Cuando la memoria incomoda: 2 de octubre, ni perdón, ni olvido

Por Mario Escobedo

Han transcurrido ya 57 años desde aquella tarde del 2 de octubre de 1968 en la Plaza de las Tres Culturas, y la frase que nació en el dolor y la indignación sigue retumbando con la misma fuerza: “El 2 de octubre no se olvida.” No se olvida porque la memoria no es un acto de nostalgia, sino un ejercicio de resistencia. No se olvida porque aún no sabemos con certeza cuántas vidas fueron arrebatadas aquella noche en Tlatelolco, ni cuántos sueños fueron silenciados a balazos por un Estado decidido a reprimir antes que escuchar.

El movimiento estudiantil del 68 no fue un estallido aislado. Fue el punto culminante de una serie de tensiones sociales que venían gestándose en el país desde hacía al menos una década: sindicatos, médicos, maestros, electricistas y telefonistas habían exigido democracia, justicia y participación. Todos recibieron la misma respuesta: represión, persecución y censura. Lo ocurrido en Tlatelolco fue la expresión más brutal de un modus operandi autoritario que se ha reproducido con otras formas, otros nombres y otros pretextos, pero con idéntico objetivo: sofocar la disidencia y garantizar la continuidad del poder.
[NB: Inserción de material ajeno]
(** Claim C8.  With a non-empty camera list, a camera name that is given
    (not empty) and equals the name of no item, without regard to case,
    resolves to the item at index 0, never to [None], and one
    error-level record is sent. *)
Theorem unknown_camera_name_resolves_to_first
    (self : WebcamHelper) (a : list WebcamSettingItem) (cameraName : string) :
  WebcamPlatformHelperInterface self = Ret (Some a) →
  a ≠ [] →
  cameraName ≠ "" →
  (∀ i, i ∈ a → Py.lower (Name i) ≠ Py.lower cameraName) →
  _GetWebcamSettingObj self (Some cameraName) = a !! 0%nat
  ∧ _GetWebcamSettingObj self (Some cameraName) ≠ None
  ∧ (_GetWebcamSettingObj_traced self (Some cameraName)).2
    = [(LError, "_GetWebcamSettingObj asked for {cameraName} but we didn't find it.")].
Proof.
  intros Hcfg Hne Hname Hnone.
  unfold _GetWebcamSettingObj, _GetWebcamSettingObj_traced.
  rewrite (ListWebcams_traced_nonempty self a Hcfg Hne).
  destruct a as [|first rest]; [contradiction|].
  destruct cameraName as [|c cameraName]; [contradiction|].
  cbn [length Nat.eqb String.length].
  rewrite (find_by_name_none _ _ Hnone).
  cbn. repeat split. discriminate.
Qed.

Lemma unknown_camera_name_resolves_to_first_witness :
  _GetWebcamSettingObj (Examples.two_cameras (Some "back")) (Some "Garage")
  = Some Examples.cam_front.
Proof.
  apply (unknown_camera_name_resolves_to_first
           (Examples.two_cameras (Some "back"))
           [Examples.cam_front; Examples.cam_back] "Garage").
  - reflexivity.
  - discriminate.
  - discriminate.
  - intros i Hi.
    apply list_elem_of_In in Hi.
    destruct Hi as [<-|[<-|[]]]; vm_compute; discriminate.
Defined.

(** A name that is found is resolved to its item, whatever its case. *)
Example known_camera_name_resolves :
  _GetWebcamSettingObj (Examples.two_cameras None) (Some "BACK") = Some Examples.cam_back.
Proof. reflexivity. Qed.

(** ** The default camera name *)

Lemma lower_nonempty (name : string) :
  name ≠ "" → (Py.len (Py.lower name) =? 0) = false.
Proof.
  intros H. apply Z.eqb_neq. unfold Py.len. rewrite lower_length.
  destruct name; [contradiction | simpl; lia].
Qed.

(** Claim C9, as amended.  For every name that is not empty, when the
    settings file can be written, [SetDefaultCameraName] followed by a
    restart that reloads the file yields the lower-cased name as the
    default camera name; so [Cam1] is read back as [cam1]. *)
Theorem default_camera_name_round_trip
    (name : string) (self : WebcamHelper) (disk : Disk)
    (platform : Outcome (option (list WebcamSettingItem))) :
  name ≠ "" →
  writable disk = true →
  let '(self', disk', _) := SetDefaultCameraName name (self, disk) in
  GetDefaultCameraName self' = Some (Py.lower name)
  ∧ GetDefaultCameraName (Init platform disk') = Some (Py.lower name).
Proof.
  intros Hname Hw. unfold SetDefaultCameraName. rewrite Hw.
  split; [reflexivity|].
  unfold Init, _LoadDefaultCameraName, load_name.
  cbn [settings_file].
  rewrite lookup_singleton_eq. cbn.
  rewrite (lower_nonempty name Hname). reflexivity.
Qed.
Recordar el 2 de octubre es también reconocer una larga cadena de agravios que se extiende mucho más allá de 1968: Acteal, Atenco, Ayotzinapa, Tlatlaya, y tantos otros episodios en los que el Estado mexicano ha respondido con violencia a las voces que incomodan. No se trata únicamente de exigir justicia por aquellos estudiantes justicia que sigue pendiente, sino de desenmascarar un patrón histórico en el que la represión ha sido herramienta política y no excepción.

En 1968, miles de estudiantes mexicanos salieron a las calles con la convicción de que el país podía ser diferente. Su lucha no era por capricho ni por rebeldía vacía: exigían libertades democráticas, el fin del autoritarismo, la disolución del cuerpo de granaderos, la libertad de los presos políticos y el respeto a los derechos civiles. Aquellas marchas pacíficas, multitudinarias y llenas de esperanza se convirtieron en símbolo de una generación que soñaba con transformar a México. Pero el 2 de octubre, en la Plaza de las Tres Culturas de Tlatelolco, ese anhelo fue brutalmente silenciado por las balas del Estado. El gobierno respondió con violencia, dejando un número nunca esclarecido de jóvenes asesinados y marcando para siempre la historia del país con una herida que aún duele.

Decir “ni perdón ni olvido” no es un gesto de rencor. Es un compromiso con la verdad y con las generaciones que heredaron aquel grito. Porque mientras no haya justicia, el 2 de octubre seguirá siendo una herida abierta. Porque mientras el Estado no asuma su responsabilidad, seguiremos recordando a los jóvenes que marcharon con libros en las manos y fueron recibidos con balas. Porque recordar no es mirar hacia atrás: es negarse a aceptar que el autoritarismo es parte inevitable de nuestra historia.

No porque queramos vivir en el pasado, sino porque sabemos que quien olvida su historia está condenado a repetirla. Y en un país donde la represión sigue latente, recordar es la forma más profunda de resistencia.

Hoy, la memoria de 1968 debe seguir incomodando. No se trata solo de recordar a quienes murieron, sino de entender que su lucha sigue vigente. En un país donde protestar aún puede costar la vida, recordar es una forma de resistencia.

Los estudiantes de entonces exigieron un país distinto; los de hoy tienen la responsabilidad de no olvidar, de cuestionar, de seguir levantando la voz. Porque la memoria no es pasado: es la herramienta con la que se construye un futuro más justo.